Fig. 4. Inhibiting glutamatergic neurons in the BLA by optogenetic regulation attenuated the enhanced effect of propofol on fear memory.

a Experimental time course for surgery, FC training, propofol injection, photoinhibition, and FCT. b Schematic of 2/9rAAV-DIO-eNpHR-mCherry or 2/9rAAV-DIO-mCherry injection and optic fiber implantation into the BLA of Vglut2-cre mice; representative immunohistochemical staining (scale bar, 1000 µm, AP: -1.05 mm, ML: ±3.15 mm, DV: 4.8 mm); schematic of fiber placement and viral spread in the BLA (scale bar, 100 µm, AP: -1.05 mm). c Neurons expressing mCherry fluorescence were observed in the BLA when ex vivo brain slices were exposed under a microscope. The pulse train evokes outward currents and abolishes action potentials (30 pA) in glutamatergic neurons. d Representative Western blot image and quantification of c-Fos expression.
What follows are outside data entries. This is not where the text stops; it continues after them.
(* ===== verification/WeakMem.v ===== *)
(** * The C++ memory model, as far as the rings use it

    Atomic locations have a history of messages, in modification order; a
    thread may load any message that is not older than what it has already
    seen of the location.  A message of a release store carries the view of
    its thread, an acquire load joins the view of the message it reads.
    Plain locations have one value; two accesses that conflict and are not
    ordered by happens-before are a data race.  Happens-before is tracked by
    vector clocks: a view counts the plain accesses of every thread that are
    known to have happened.  [Th] are the threads, [L] the atomic locations
    and [A] the plain ones.

    Stores are placed at the end of the modification order.  That is the
    only place when each location has a single writing thread, or when the
    writer has seen every earlier message ([store_last]). *)

From S2P Require Import Prelude.
From stdpp Require Import base tactics numbers list.

Set Default Goal Selector "!".

Section memory.
Context {Th L A T : Type} `{EqDecision Th} `{EqDecision L} `{EqDecision A}.

Inductive order := Relaxed | Acquire | Release.

Record view := mkView { seen : L → nat; clk : Th → nat }.

Definition no_view : view := mkView (λ _, 0) (λ _, 0).

Definition join_view (V W : view) : view :=
  mkView (λ l, Nat.max (seen V l) (seen W l)) (λ t, Nat.max (clk V t) (clk W t)).

(** The location has been seen up to message [k]. *)
Definition see (l : L) (k : nat) (V : view) : view :=
  mkView (λ l', if decide (l' = l) then Nat.max (seen V l) k else seen V l') (clk V).

(** One more plain access of the thread. *)
Definition tick (t : Th) (V : view) : view :=
  mkView (seen V) (λ t', if decide (t' = t) then S (clk V t) else clk V t').

Record message := mkMessage { m_value : Z; m_view : view }.

(** A plain location: its value, the last write, and each thread's last read,
    as thread and clock. *)
Record cell := mkCell { c_value : T; c_write : Th * nat; c_reads : Th → nat }.

Record memory := mkMemory { hist : L → list message; cells : A → cell }.

(** ** Atomic accesses *)

Definition load_view (o : order) (l : L) (k : nat) (msg : message) (V : view) : view :=
  let V := see l k V in match o with Acquire => join_view V (m_view msg) | _ => V end.

(** Loading from [l] with order [o] may return [v] and leave the view [V']. *)
Definition loads (m : memory) (V : view) (l : L) (o : order) (v : Z) (V' : view) : Prop :=
  ∃ k msg, seen V l ≤ k ∧ hist m l !! k = Some msg ∧ v = m_value msg ∧
    V' = load_view o l k msg V.

(** The load that takes message [k], if the thread may still read it. *)
Definition load_at (m : memory) (V : view) (l : L) (o : order) (k : nat) : option (Z * view) :=
  match hist m l !! k with
  | Some msg => if decide (seen V l ≤ k) then Some (m_value msg, load_view o l k msg V) else None
  | None => None
  end.

Definition store (m : memory) (V : view) (l : L) (o : order) (v : Z) : memory * view :=
  let k := length (hist m l) in
  let V := see l k V in
  let msg := mkMessage v (match o with Release => V | _ => see l k no_view end) in
  (mkMemory (λ l', if decide (l' = l) then hist m l ++ [msg] else hist m l') (cells m), V).

(** A relaxed compare-exchange that succeeds replaces the latest message: a
    read-modify-write follows in modification order what it read.  The new
    message continues the release sequence of the old one. *)
Definition exchange (m : memory) (V : view) (l : L) (expected desired : Z) : option (memory * view) :=
  match last (hist m l) with
  | Some old =>
      if (m_value old =? expected)%Z then
        let k := length (hist m l) in
        let msg := mkMessage desired (see l k (m_view old)) in
        Some (mkMemory (λ l', if decide (l' = l) then hist m l ++ [msg] else hist m l') (cells m),
              see l k V)
      else None
  | None => None
  end.

(** ** Plain accesses *)

Definition write_plain (m : memory) (t : Th) (V : view) (i : A) (x : T) : memory * view :=
  let V := tick t V in
  let c := mkCell x (t, clk V t) (c_reads (cells m i)) in
  (mkMemory (hist m) (λ j, if decide (j = i) then c else cells m j), V).

Definition read_plain (m : memory) (t : Th) (V : view) (i : A) : T * memory * view :=
  let V := tick t V in
  let c := cells m i in
  let c' := mkCell (c_value c) (c_write c)
    (λ t', if decide (t' = t) then clk V t else c_reads c t') in
  (c_value c, mkMemory (hist m) (λ j, if decide (j = i) then c' else cells m j), V).

(** No data race: what conflicts with the access happens before it. *)
Definition read_safe (V : view) (c : cell) : Prop := (c_write c).2 ≤ clk V (c_write c).1.
Definition write_safe (V : view) (c : cell) : Prop :=
  read_safe V c ∧ ∀ t, c_reads c t ≤ clk V t.

(** The thread has seen the latest message of the location, so that its store
    has no place in the modification order but the end. *)
Definition store_last (m : memory) (V : view) (l : L) : Prop := length (hist m l) ≤ S (seen V l).

(** ** Lemmas *)

Lemma load_at_loads m V l o k v V' : load_at m V l o k = Some (v, V') → loads m V l o v V'.
Proof.
  unfold load_at. destruct (hist m l !! k) as [msg|] eqn:Hk; [|done]. case_decide; [|done].
  intros [= <- <-]. by exists k, msg.
Qed.

Lemma seen_see l k V l' : seen V l' ≤ seen (see l k V) l'.
Proof. cbn. case_decide; [subst; lia|done]. Qed.

Lemma seen_see_eq l k V : k ≤ seen (see l k V) l.
Proof. cbn. rewrite decide_True by done. lia. Qed.

Lemma load_view_seen o l k msg V l' : seen V l' ≤ seen (load_view o l k msg V) l'.
Proof. pose proof (seen_see l k V l'). destruct o; cbn in *; lia. Qed.

Lemma load_view_seen_eq o l k msg V : k ≤ seen (load_view o l k msg V) l.
Proof. pose proof (seen_see_eq l k V). destruct o; cbn in *; lia. Qed.

Lemma load_view_clk o l k msg V t : clk V t ≤ clk (load_view o l k msg V) t.
Proof. destruct o; cbn; lia. Qed.

Lemma acquire_clk l k msg V t : clk (m_view msg) t ≤ clk (load_view Acquire l k msg V) t.
Proof. cbn. lia. Qed.

Lemma tick_clk t V t' : clk V t' ≤ clk (tick t V) t'.
Proof. cbn. case_decide; [subst; lia|done]. Qed.

(** A view that knows at least as much. *)
Definition grows (V V' : view) : Prop :=
  (∀ l, seen V l ≤ seen V' l) ∧ (∀ th, clk V th ≤ clk V' th).

#[export] Instance grows_preorder : PreOrder grows.
Proof.
  split; [by split|]. intros V1 V2 V3 [H1 H2] [H3 H4].
  split; intros; [specialize (H1 l); specialize (H3 l)|specialize (H2 th); specialize (H4 th)]; lia.
Qed.

Lemma load_grows o l k msg V : grows V (load_view o l k msg V).
Proof. split; intros; [apply load_view_seen|apply load_view_clk]. Qed.

Lemma tick_grows t V : grows V (tick t V).
Proof. split; [done|]. apply tick_clk. Qed.

Lemma see_grows l k V : grows V (see l k V).
Proof. split; [|done]. apply seen_see. Qed.

(** What a view makes safe, a view that knows more makes safe. *)
Lemma read_safe_grows V V' c : read_safe V c → grows V V' → read_safe V' c.
Proof. unfold read_safe. intros H [_ Hg]. specialize (Hg (c_write c).1). lia. Qed.

Lemma write_safe_grows V V' c : write_safe V c → grows V V' → write_safe V' c.
Proof.
  intros [Hr Hc] Hg. split; [by eapply read_safe_grows|]. intros t. specialize (Hc t).
  destruct Hg as [_ Hg]. specialize (Hg t). lia.
Qed.

(** A load from a location whose latest message has been seen returns it. *)
Lemma loads_latest m V l o v V' :
  loads m V l o v V' → length (hist m l) ≤ S (seen V l) →
  ∃ msg, last (hist m l) = Some msg ∧ v = m_value msg.
Proof.
  intros (k&msg&Hk&Hm&->&_) Hl. exists msg. split; [|done].
  rewrite last_lookup. pose proof (lookup_lt_Some _ _ _ Hm).
  by replace (pred (length (hist m l))) with k by lia.
Qed.

(** ** No thread is stuck *)

(** What a view has seen is in the memory. *)
Definition view_ok (m : memory) (V : view) : Prop := ∀ l, seen V l < length (hist m l).

(** So are the views that messages carry. *)
Definition memory_ok (m : memory) : Prop := ∀ l msg, msg ∈ hist m l → view_ok m (m_view msg).

(** The latest message can always be read. *)
Lemma load_latest m V l o :
  view_ok m V → ∃ msg V', last (hist m l) = Some msg ∧ loads m V l o (m_value msg) V'.
Proof.
  intros Hv. specialize (Hv l). destruct (lookup_lt_is_Some_2 (hist m l) (pred (length (hist m l))))
    as [msg Hm]; [lia|].
  exists msg. eexists. split; [by rewrite last_lookup|].
  exists (pred (length (hist m l))), msg. split_and!; [lia|done..].
Qed.

Lemma see_ok m V l k : view_ok m V → k < length (hist m l) → view_ok m (see l k V).
Proof. intros Hv Hk l'. specialize (Hv l'). cbn. case_decide; [subst; lia|done]. Qed.

Lemma loads_ok m V l o v V' : memory_ok m → view_ok m V → loads m V l o v V' → view_ok m V'.
Proof.
  intros Hm Hv (k&msg&_&Hk&_&->).
  pose proof (see_ok _ _ _ _ Hv (lookup_lt_Some _ _ _ Hk)) as Hs.
  destruct o; cbn; [done| |done]. intros l'. cbn.
  pose proof (Hm l msg (list_elem_of_lookup_2 _ _ _ Hk) l'). specialize (Hs l'). cbn in Hs. lia.
Qed.

(** A memory with longer histories. *)
Definition extends (m m' : memory) : Prop := ∀ l, length (hist m l) ≤ length (hist m' l).

#[export] Instance extends_preorder : PreOrder extends.
Proof.
  split; [by intros m l|]. intros m1 m2 m3 H1 H2 l. specialize (H1 l). specialize (H2 l). lia.
Qed.

Lemma view_ok_extends m m' V : extends m m' → view_ok m V → view_ok m' V.
Proof. intros He Hv l. specialize (He l). specialize (Hv l). lia. Qed.

(** A message is added with a view that was in the memory. *)
Lemma append_ok m V W l v :
  let k := length (hist m l) in
  let m' := mkMemory (λ l', if decide (l' = l) then hist m l ++ [mkMessage v (see l k W)] else hist m l')
    (cells m) in
  memory_ok m → view_ok m V → view_ok m W → extends m m' ∧ memory_ok m' ∧ view_ok m' (see l k V).
Proof.
  intros k m' Hm HV HW.
  assert (extends m m') as He.
  { intros l'. cbn. case_decide; [subst; rewrite length_app; lia|done]. }
  assert (∀ U, view_ok m U → view_ok m' (see l k U)) as Hs.
  { intros U HU. apply see_ok; [by eapply view_ok_extends|]. unfold k. cbn.
    rewrite decide_True, length_app by done. cbn. lia. }
  split_and!; [done| |by apply Hs]. intros l' msg Hin. cbn in Hin. case_decide.
  - apply elem_of_app in Hin as [Hin|Hin%list_elem_of_singleton]; [|rewrite Hin; by apply Hs].
    eapply view_ok_extends; [done|]. by eapply Hm.
  - eapply view_ok_extends; [done|]. by eapply Hm.
Qed.

Lemma store_ok m V l v m' V' :
  store m V l Release v = (m', V') → memory_ok m → view_ok m V →
  extends m m' ∧ memory_ok m' ∧ view_ok m' V'.
Proof. intros [= <- <-] Hm Hv. by apply append_ok. Qed.

Lemma exchange_ok m V l expected desired m' V' :
  exchange m V l expected desired = Some (m', V') → memory_ok m → view_ok m V →
  extends m m' ∧ memory_ok m' ∧ view_ok m' V'.
Proof.
  unfold exchange. destruct (last (hist m l)) as [old|] eqn:El; [|done]. case_match; [|done].
  intros [= <- <-] Hm Hv. apply append_ok; [done|done|].
  apply last_Some_elem_of in El. by eapply Hm.
Qed.

Lemma same_hist_ok m m' V V' :
  hist m' = hist m → seen V' = seen V → memory_ok m → view_ok m V →
  extends m m' ∧ memory_ok m' ∧ view_ok m' V'.
Proof.
  intros E Ev Hm Hv. unfold extends, memory_ok, view_ok in *. rewrite E, Ev. by split_and!.
Qed.

End memory.

Arguments view : clear implicits.
Arguments message : clear implicits.
Arguments cell : clear implicits.
Arguments memory : clear implicits.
The expression of c-Fos was reduced after the photoinhibition of glutamatergic neurons in the BLA (n = 8, two-tailed unpaired t test, *p = 0.012). e Representative images of mCherry/Vglut2/c-Fos immunofluorescence in BLA neurons after virus treatment and photoinhibition; scale bar, 100 µm. f–h The ratio of c-Fos⁺ & Vglut2⁺ cells and the total number of c-Fos⁺ cells in the BLA after the photoinhibition of glutamatergic neurons were reduced (n = 10/group, two-tailed unpaired t test, **p < 0.01). i Reduction in freezing in mice after the photoinhibition of glutamatergic neurons in the BLA (n = 16/group, two-tailed unpaired t test, **p < 0.01). All data are presented as the mean ± SEM.